KH. Romzi Ahmad: Pesantren Harus Melahirkan Generasi Berilmu, Berakhlak, dan Adaptif terhadap Perkembangan Zaman

 

Probolinggo (Kemenag) 7 Juli 2026 – Pengajian Umum Haflatul Ikhtibar Ke-41 Pondok Pesantren Ummul Quro Bantaran menghadirkan KH. Romzi Ahmad yang menyampaikan tausiyah tentang pentingnya menjaga tradisi keilmuan pesantren sekaligus mempersiapkan generasi yang mampu menjawab tantangan zaman.

Dalam ceramahnya, KH. Romzi Ahmad mengajak seluruh jamaah memiliki niat yang tulus dalam menuntut ilmu. "Mudah-mudahan kita semua memiliki alasan batiniyah yang kuat dalam setiap langkah kehidupan," pesannya.

Ia menjelaskan bahwa pesantren merupakan lembaga pendidikan yang sejak dahulu tidak hanya mengajarkan ilmu agama, tetapi juga membentuk karakter, akhlak, dan kecakapan hidup. Sebagai contoh, ia mengangkat sejarah Pondok Pesantren Buntet Cirebon yang telah berdiri lebih dari tiga abad dan Pondok Pesantren Gedongan yang telah berusia lebih dari satu setengah abad sebagai bukti kokohnya tradisi pendidikan Islam di Indonesia.

Menurutnya, ilmu agama tetap menjadi fondasi utama, namun santri juga harus menguasai ilmu pengetahuan dan keterampilan agar mampu berkontribusi bagi masyarakat. Karena itu, ia mendorong lulusan Madrasah Aliyah untuk melanjutkan pendidikan ke perguruan tinggi sebagai bagian dari ikhtiar meningkatkan kualitas sumber daya manusia.
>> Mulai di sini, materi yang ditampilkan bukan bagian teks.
(** [cleanNested]: the inner closure of [removeGeneratedIdKeyFromContent].
    Nested arrays and non-null objects are cleaned through the outer
    function, which maps [cleanNested] over the elements of an array. *)
Fixpoint cleanNested (item : JsVal) : JsVal :=
  match item with
  | JObj fields =>
      JObj (deleteTags
              (map (fun kv : string * JsVal =>
                      let (k, v) := kv in
                      (k, match v with
                          | JArr l => JArr (map cleanNested l)
                          | JObj _ => cleanNested v
                          | _ => v
                          end)) fields))
  | JArr items =>
      JObj (deleteTags
              (indexFields 0
                 (map (fun v => match v with
                                | JArr l => JArr (map cleanNested l)
                                | JObj _ => cleanNested v
                                | _ => v
                                end) items)))
  | JStr s => JObj (deleteTags (charFields 0 s))
  | _ => JObj []
  end.

Definition removeGeneratedIdKeyFromContent (content : JsVal) : JsVal :=
  match content with
  | JArr l => JArr (map cleanNested l)
  | _ => cleanNested content
  end.

(* ------------------------------------------------------------------ *)
(** * Errors, results of synchronous code, outcomes of observables *)

Inductive JsError : Type :=
| TypeError (what : string)
| RangeError (what : string)
| DOMException (name : string)
| IndexedDBAddError (storeName : string) (messages : list string)
| IndexedDBStoreError (message : string)
| IndexedDBAccessError (message : string)
| NoPrimaryKeyInObjectError (storeName : string) (idKey : string)
| NoPrimaryKeyInSettingsError (storeName : string).

(** A synchronous call returns, throws, or (in a fuelled recursion) is cut
    off before it finishes. *)
Inductive Result (A : Type) : Type :=
| Ok (a : A)
| Throw (e : JsError)
| OutOfFuel.
Arguments Ok {A} a.
Arguments Throw {A} e.
Arguments OutOfFuel {A}.

(** What a subscriber of a single-valued observable sees: one value, an
    error, or nothing at all (the observable never emits). *)
Inductive Outcome (A : Type) : Type :=
| Emit (a : A)
| Fail (e : JsError)
| Silent
| Unfinished.
Arguments Emit {A} a.
Arguments Fail {A} e.
Arguments Silent {A}.
Arguments Unfinished {A}.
KH. Romzi Ahmad juga menyoroti perubahan pola pendidikan di era modern. Ia menilai pendekatan pengasuhan dan pembinaan generasi saat ini harus lebih humanis, komunikatif, dan penuh kasih sayang. Karakter Generasi Z yang sering disebut sebagai strawberry generation menuntut orang tua dan pendidik lebih sabar serta mampu memberikan pendampingan sesuai perkembangan zaman.

Selain itu, ia mengingatkan bahwa anak merupakan amanah sekaligus ujian dari Allah SWT. Orang tua memiliki tanggung jawab membimbing anak agar menjadi generasi saleh, berbakti kepada orang tua, serta menjadi penyejuk hati keluarga.

KH. Romzi Ahmad juga menekankan pentingnya menghormati guru dan menjaga kesinambungan belajar kepada guru dalam waktu yang panjang. Menurutnya, keberkahan ilmu lahir dari adab yang baik, bukan semata-mata banyaknya pengetahuan yang dimiliki.

Mengutip hikmah Imam Syafi'i dan pemikiran KH. Mustofa Bisri (Gus Mus), ia mengajak jamaah membangun lingkungan pergaulan yang baik, menguatkan kesalehan ritual dan kesalehan sosial, serta memilih sahabat yang saling mengingatkan dalam kebaikan.

Menutup tausiyahnya, KH. Romzi Ahmad mengajak seluruh jamaah untuk terus memperkuat keimanan, menjaga akhlak, menghormati guru dan orang tua, serta menjadikan ilmu sebagai jalan pengabdian kepada agama, masyarakat, bangsa, dan negara. (red).